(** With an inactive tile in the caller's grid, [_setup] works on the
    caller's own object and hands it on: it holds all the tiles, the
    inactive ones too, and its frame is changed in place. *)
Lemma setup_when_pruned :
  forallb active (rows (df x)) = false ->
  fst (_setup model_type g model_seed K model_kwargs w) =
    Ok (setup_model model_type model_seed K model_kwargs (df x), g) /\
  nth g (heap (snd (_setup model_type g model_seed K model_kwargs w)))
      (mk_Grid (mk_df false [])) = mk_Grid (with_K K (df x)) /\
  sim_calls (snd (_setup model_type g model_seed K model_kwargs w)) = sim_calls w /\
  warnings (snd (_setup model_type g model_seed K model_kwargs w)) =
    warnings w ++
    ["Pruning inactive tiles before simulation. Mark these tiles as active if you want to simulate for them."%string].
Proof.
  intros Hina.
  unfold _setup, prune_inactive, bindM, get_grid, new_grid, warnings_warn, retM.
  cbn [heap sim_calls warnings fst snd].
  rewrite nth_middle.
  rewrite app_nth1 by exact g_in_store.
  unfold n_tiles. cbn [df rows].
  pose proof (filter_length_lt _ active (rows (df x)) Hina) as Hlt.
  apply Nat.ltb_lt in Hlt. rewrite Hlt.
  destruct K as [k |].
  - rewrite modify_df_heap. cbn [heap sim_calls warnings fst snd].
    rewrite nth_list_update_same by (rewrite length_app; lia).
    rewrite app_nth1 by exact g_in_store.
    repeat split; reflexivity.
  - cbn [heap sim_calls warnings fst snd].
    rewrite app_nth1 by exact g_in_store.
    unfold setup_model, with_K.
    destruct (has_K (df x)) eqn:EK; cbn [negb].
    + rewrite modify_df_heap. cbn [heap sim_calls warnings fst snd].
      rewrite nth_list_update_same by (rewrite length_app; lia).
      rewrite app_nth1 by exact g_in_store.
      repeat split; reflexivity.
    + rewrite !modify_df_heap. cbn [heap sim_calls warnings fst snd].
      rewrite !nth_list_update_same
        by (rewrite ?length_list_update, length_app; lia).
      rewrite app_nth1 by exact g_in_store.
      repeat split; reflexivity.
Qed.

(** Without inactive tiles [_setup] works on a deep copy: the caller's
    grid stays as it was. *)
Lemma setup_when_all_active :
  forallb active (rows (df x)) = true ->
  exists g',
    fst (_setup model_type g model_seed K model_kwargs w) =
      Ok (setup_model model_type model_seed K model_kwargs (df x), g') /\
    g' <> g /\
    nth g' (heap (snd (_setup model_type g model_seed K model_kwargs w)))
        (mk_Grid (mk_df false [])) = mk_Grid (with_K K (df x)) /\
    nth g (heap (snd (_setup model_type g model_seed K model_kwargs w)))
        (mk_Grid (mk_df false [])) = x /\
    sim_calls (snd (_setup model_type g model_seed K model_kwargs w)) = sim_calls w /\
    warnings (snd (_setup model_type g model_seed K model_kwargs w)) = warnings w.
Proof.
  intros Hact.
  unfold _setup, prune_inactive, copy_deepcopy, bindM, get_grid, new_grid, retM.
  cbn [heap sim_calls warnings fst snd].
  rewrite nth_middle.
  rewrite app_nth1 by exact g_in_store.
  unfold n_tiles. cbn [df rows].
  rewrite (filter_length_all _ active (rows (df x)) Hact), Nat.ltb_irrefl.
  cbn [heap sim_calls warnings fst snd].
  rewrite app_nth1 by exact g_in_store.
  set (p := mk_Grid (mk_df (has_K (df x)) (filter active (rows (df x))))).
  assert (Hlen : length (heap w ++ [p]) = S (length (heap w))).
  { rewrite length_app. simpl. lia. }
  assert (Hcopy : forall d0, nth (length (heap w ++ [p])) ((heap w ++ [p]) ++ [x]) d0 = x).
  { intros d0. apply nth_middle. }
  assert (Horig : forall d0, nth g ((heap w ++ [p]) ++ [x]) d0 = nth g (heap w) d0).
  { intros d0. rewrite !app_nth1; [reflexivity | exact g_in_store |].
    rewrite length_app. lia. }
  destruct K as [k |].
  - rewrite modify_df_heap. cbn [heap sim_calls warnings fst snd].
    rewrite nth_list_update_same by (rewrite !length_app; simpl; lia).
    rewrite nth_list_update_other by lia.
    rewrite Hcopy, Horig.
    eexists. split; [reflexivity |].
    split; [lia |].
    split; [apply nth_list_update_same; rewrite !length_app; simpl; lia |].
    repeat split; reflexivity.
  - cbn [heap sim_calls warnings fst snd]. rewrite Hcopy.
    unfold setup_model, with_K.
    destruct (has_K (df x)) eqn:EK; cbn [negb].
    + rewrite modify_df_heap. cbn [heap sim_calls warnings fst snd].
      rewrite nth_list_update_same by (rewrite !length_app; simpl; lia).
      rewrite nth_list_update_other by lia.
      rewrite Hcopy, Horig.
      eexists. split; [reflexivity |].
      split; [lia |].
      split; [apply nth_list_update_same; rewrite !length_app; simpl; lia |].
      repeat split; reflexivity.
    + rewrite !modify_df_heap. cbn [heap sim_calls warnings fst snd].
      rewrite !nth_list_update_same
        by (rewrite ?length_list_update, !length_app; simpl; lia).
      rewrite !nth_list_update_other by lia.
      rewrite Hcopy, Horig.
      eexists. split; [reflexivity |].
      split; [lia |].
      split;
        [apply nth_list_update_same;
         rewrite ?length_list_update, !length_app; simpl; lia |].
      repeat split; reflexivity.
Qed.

·····

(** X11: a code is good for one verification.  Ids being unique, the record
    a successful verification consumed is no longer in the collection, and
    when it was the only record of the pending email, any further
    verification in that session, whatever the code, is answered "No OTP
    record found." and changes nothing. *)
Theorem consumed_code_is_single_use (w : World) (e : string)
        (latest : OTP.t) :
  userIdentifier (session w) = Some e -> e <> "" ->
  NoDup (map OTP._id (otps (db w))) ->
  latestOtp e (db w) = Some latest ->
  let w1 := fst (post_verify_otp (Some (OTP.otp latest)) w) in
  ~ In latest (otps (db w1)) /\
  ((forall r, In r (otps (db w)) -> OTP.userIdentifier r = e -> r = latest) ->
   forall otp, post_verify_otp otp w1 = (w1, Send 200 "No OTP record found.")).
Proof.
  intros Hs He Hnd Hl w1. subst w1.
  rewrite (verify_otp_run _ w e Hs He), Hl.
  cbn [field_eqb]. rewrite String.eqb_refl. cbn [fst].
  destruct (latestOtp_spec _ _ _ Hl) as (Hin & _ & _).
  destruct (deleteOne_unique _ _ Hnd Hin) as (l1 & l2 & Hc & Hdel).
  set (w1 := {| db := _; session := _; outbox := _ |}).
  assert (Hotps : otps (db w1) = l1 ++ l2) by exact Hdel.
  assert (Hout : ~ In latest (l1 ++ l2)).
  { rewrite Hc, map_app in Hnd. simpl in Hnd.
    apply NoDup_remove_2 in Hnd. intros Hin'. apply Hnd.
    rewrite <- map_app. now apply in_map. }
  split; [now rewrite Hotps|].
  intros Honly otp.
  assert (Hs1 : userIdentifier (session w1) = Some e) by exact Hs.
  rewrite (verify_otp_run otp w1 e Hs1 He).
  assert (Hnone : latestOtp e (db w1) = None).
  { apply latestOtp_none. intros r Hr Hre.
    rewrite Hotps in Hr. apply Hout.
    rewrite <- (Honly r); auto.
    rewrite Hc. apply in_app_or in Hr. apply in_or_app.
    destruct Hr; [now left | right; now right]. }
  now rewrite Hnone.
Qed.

·····

▶ To do: Go line by line through the data and copy any that contain "works".

▶ Problem solution:
(** With an inactive tile in the caller's grid, [_setup] works on the
(** Without inactive tiles [_setup] works on a deep copy: the caller's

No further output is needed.